1. These two applications in revision may be disposed of by the same judgment as the facts are very similar.
2. The applicants who are plaintiffs in two different suits are money-lenders by profession and their practice of money-lending is something like this. They send munims or trusted servants of theirs with money to villages in different districts with instructions to lend money to people who might stand in need of borrowing. It is alleged that the defendants in these two cases borrowed money from the plaintiff's agents, in one case in the district of Bareilly and in the other in the district of Shahjahanpur. The plaintiffs are residents of the district of Moradabad. The debtors did not pay and thereupon they brought the two suits for recovery of the money at Moradabad.
3. The defendants did not appear. The plaintiffs' agents who had lent the money in each case went into the witness-box and swore that there was an express agreement by the debtors that they would re-pay the loans at Moradabad. The agents further produced memoranda made in the account books of the plaintiffs to the effect that the borrowers had agreed to re-pay the money at Moradabad.
4. The learned Judge of the Small Cause Court disbelieved the evidence given to the effect that there was an express agreement to re-pay the money at Moradabad. The evidence was trust worthy and should have been accepted. He was of opinion that it was not likely to have been the case that the borrowers would come to Moradabad to make payment. Evidently the learned Judge thought that the borrowers had agreed to pay at their own homes where the loans were advanced.

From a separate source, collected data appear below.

(** C6: once a report of succeeded or failed has been accepted on a claim,
    the claim is out of the set of active claims and among the closed ones,
    and the job's record holds the reported state. From then on, whatever
    calls the dispatcher serves, the claim stays inactive, the job's record
    stays as it is, and every report on that claim fails with ClaimClosed
    and leaves the state untouched. *)
Theorem terminal_report_is_final
    (s s1 : Dispatcher.State) (claimId : N) (w : string) (st : Dispatcher.Status)
    (l : option string) (m : gmap string json) :
  Dispatcher.wf s ->
  Dispatcher.terminal st = true ->
  Dispatcher.reportStatus claimId w st l m s = (inr tt, s1) ->
  Dispatcher.active s1 !! claimId = None
  /\ claimId ∈ Dispatcher.closed s1
  /\ exists j r,
       Dispatcher.claim_job <$> Dispatcher.active s !! claimId = Some j
       /\ Dispatcher.store s1 !! j = Some r
       /\ Dispatcher.state r = Dispatcher.lifecycle_of st
       /\ forall ops,
            Dispatcher.active (Dispatcher.run_ops ops s1) !! claimId = None
            /\ Dispatcher.store (Dispatcher.run_ops ops s1) !! j = Some r
            /\ forall w' st' l' m',
                 Dispatcher.reportStatus claimId w' st' l' m' (Dispatcher.run_ops ops s1)
                 = (inl Dispatcher.ClaimClosed, Dispatcher.run_ops ops s1).
Proof.
  intros Hwf Hterm Hreport.
  pose proof (report_wf claimId w st l m s Hwf) as Hwf1.
  destruct (report_cases claimId w st l m s)
    as [[f Hfail]|(_ & cr & r & Hc & _ & Hr & _ & Hok)]; [congruence|].
  rewrite Hreport in Hwf1. rewrite Hok in Hreport. injection Hreport as <-.
  cbn in *. rewrite Hterm in *.
  assert (claimId ∈ ({[claimId]} ∪ Dispatcher.closed s : gset N)) as Hclosed
    by (apply elem_of_union; left; by apply elem_of_singleton).
  split_and!; [by rewrite lookup_delete_eq|done|].
  eexists (Dispatcher.claim_job cr), _. rewrite Hc. cbn.
  split_and!; [done|by rewrite lookup_insert_eq|done|].
  intros ops.
  match goal with |- context [Dispatcher.run_ops ops ?s1] =>
    destruct (finality_kept ops s1 claimId (Dispatcher.claim_job cr)
                {| Dispatcher.job := Dispatcher.job r;
                   Dispatcher.state := Dispatcher.lifecycle_of st;
                   Dispatcher.logs := match l with Some t => Some t
                                                 | None => Dispatcher.logs r end;
                   Dispatcher.merged := m ∪ Dispatcher.merged r |})
      as (Hwf2 & Hc2 & Hr2); [done|done|by cbn; rewrite lookup_insert_eq| |]
  end.
  { cbn. destruct st; [done|by left|by right]. }
  split_and!; [by apply (Dispatcher.wf_closed_gone _ Hwf2)|done|].
  intros w' st' l' m'. by apply report_on_closed.
Qed.

Lemma terminal_report_is_final_witness :
  Dispatcher.active
    (snd (Dispatcher.reportStatus 1 "w-1" Dispatcher.Succeeded None ∅ Samples.claimed_state))
    !! 1%N = None
  /\ Dispatcher.reportStatus 1 "w-1" Dispatcher.Running (Some "late") ∅
       (snd (Dispatcher.reportStatus 1 "w-1" Dispatcher.Succeeded None ∅
               Samples.claimed_state))
     = (inl Dispatcher.ClaimClosed,
        snd (Dispatcher.reportStatus 1 "w-1" Dispatcher.Succeeded None ∅
               Samples.claimed_state)).
Proof.
  destruct (terminal_report_is_final Samples.claimed_state
              (snd (Dispatcher.reportStatus 1 "w-1" Dispatcher.Succeeded None ∅
                      Samples.claimed_state))
              1 "w-1" Dispatcher.Succeeded None ∅)
    as (Hgone & _ & j & r & _ & _ & _ & Hlater).
  - apply (run_ops_wf [Dispatcher.OpEnqueue (Samples.job_named "demo-1");
                       Dispatcher.OpClaim "w-1" 10] Dispatcher.init).
    apply wf_init.
  - reflexivity.
  - reflexivity.
  - split; [exact Hgone|].
    destruct (Hlater []) as (_ & _ & Hclosed). apply Hclosed.
Defined.

(* ===================================================================== *)
(** * The schema *)
(* ===================================================================== *)

(** A property whose name the reader does not ask for is not seen. *)
Lemma assoc_skip (s k : string) (v : json) (o1 o2 : list (string * json)) :
  s <> k -> assoc s (o1 ++ (k, v) :: o2)%list = assoc s (o1 ++ o2)%list.
Proof.
  intros Hne. induction o1 as [|[k' v'] o1 IH]; cbn.
  - by destruct (String.eqb_spec s k).
  - by rewrite IH.
Qed.

(** X6: [EnqueueSchema] strips what it does not know. A property whose name
    is none of the eight names of the schema, placed anywhere in the
    payload and with any value, does not change the verdict. *)
Theorem schema_ignores_unknown_keys
    (isUrl : string -> bool) (o1 o2 : list (string * json))
    (k : string) (v : json) :
  k ∉ schema_keys ->
  Zod.EnqueueSchema isUrl (JObj (o1 ++ (k, v) :: o2)%list)
  = Zod.EnqueueSchema isUrl (JObj (o1 ++ o2)%list).
Proof.
  intros Hk. unfold schema_keys in Hk.
  repeat (apply not_elem_of_cons in Hk as [? Hk]).
  unfold Zod.EnqueueSchema.
  by rewrite !assoc_skip by done.
Qed.

Lemma schema_ignores_unknown_keys_witness :
  Zod.EnqueueSchema MoreSamples.web_url
    (JObj ([("jobId", JStr "demo-1")]
           ++ ("priority", JNum 9)
           :: [("task", JStr "agent"); ("instructions", JStr "run")])%list)
  = Zod.EnqueueSchema MoreSamples.web_url
      (JObj ([("jobId", JStr "demo-1")]
             ++ [("task", JStr "agent"); ("instructions", JStr "run")])%list).
Proof.
  apply (schema_ignores_unknown_keys MoreSamples.web_url
           [("jobId", JStr "demo-1")]
           [("task", JStr "agent"); ("instructions", JStr "run")]
           "priority" (JNum 9)).
  compute_done.
Defined.

(** X7: an optional property is optional by absence only. A payload that
    carries null under [repo], [branch], [base], [githubToken] or
    [metadata] is rejected, whatever else it holds. *)
Theorem schema_rejects_null_optional
    (isUrl : string -> bool) (o : list (string * json)) (k : string) :
  k ∈ optional_keys ->
  assoc k o = Some JNull ->
  Zod.EnqueueSchema isUrl (JObj o) = false.
Proof.
  intros Hk Hnull. unfold optional_keys in Hk.
  unfold Zod.EnqueueSchema.
  repeat (apply elem_of_cons in Hk as [->|Hk]);
    [..|by apply elem_of_nil in Hk];
    rewrite Hnull; cbn; by rewrite ?andb_false_r.
Qed.

Lemma schema_rejects_null_optional_witness :
  Zod.EnqueueSchema MoreSamples.web_url
    (JObj [("jobId", JStr "demo-1"); ("task", JStr "agent");
           ("instructions", JStr "run"); ("branch", JNull)])
  = false.
Proof.
  apply (schema_rejects_null_optional MoreSamples.web_url
           [("jobId", JStr "demo-1"); ("task", JStr "agent");
            ("instructions", JStr "run"); ("branch", JNull)] "branch").
  - compute_done.
  - reflexivity.
Defined.

(** X8: on a payload that has the static type [EnqueueBody], the schema can
    only object to [repo]: the payload is accepted exactly when [repo] is
    left out or passes the URL check. *)
Theorem schema_on_typed_payload (isUrl : string -> bool) (b : Typed.EnqueueBody) :
  Zod.EnqueueSchema isUrl (Typed.to_json b)
  = match Typed.repo b with
    | Some r => isUrl r
    | None => true
    end.
Proof.
  destruct b as [id t ins [r|] [br|] [ba|] [tok|] [md|]];
    destruct t; cbn; by rewrite ?andb_true_r.
Qed.

(* ===================================================================== *)
(** * The environment *)
(* ===================================================================== *)

(** X9: where [process] or [process.env] is missing, the fetch-based
    [envClient] still returns a client, the one for the default base URL
    with no secret, while the undici-based [envClient] throws. *)
Theorem envClient_without_environment
    (g : Runtime.GlobalThis) (thrown : Runtime.EnvThrown) :
  Runtime.process_env g = inl thrown ->
  Runtime.FetchRev.envClient g
  = {| baseUrl := "http://localhost:8099";
       internalToken := None;
       callbackSecret := None |}
  /\ Runtime.UndiciRev.envClient g = inl thrown.
Proof.
  unfold Runtime.process_env, Runtime.FetchRev.envClient,
    Runtime.UndiciRev.envClient, Runtime.process_env, Runtime.readEnv.
  destruct (Runtime.process g) as [[[vars|]]|]; by intros [= <-].
Qed.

5. Assuming that the evidence that the defendants had agreed to pay at Moradabad was untrustworthy, we have to rely on presumptions of law alone. For there is no evidence to show that the borrowers and the lenders had agreed that repayment would be made only at the borrowers' place. The presumption of law was pointed out in the cases quoted by the learned Judge of the Small Cause Court himself, and it is this: that in the absence of a contract to the contrary the borrower ought to seek out the lender for payment. The learned Judge was therefore not justified in ignoring the rulings of this Court. They were really not quite distinguishable, specially the case reported as Bangali Mal v. Firm Ganga Ram-Ashrafi Mal AIR 1923 All 465.
6. I allow the applications in revision, set aside the decrees of the Court below and decree the plaintiff's claim in each case against the defendants with costs and interest at 6 per cent. per annum from the data of the institution of the suit till recovery.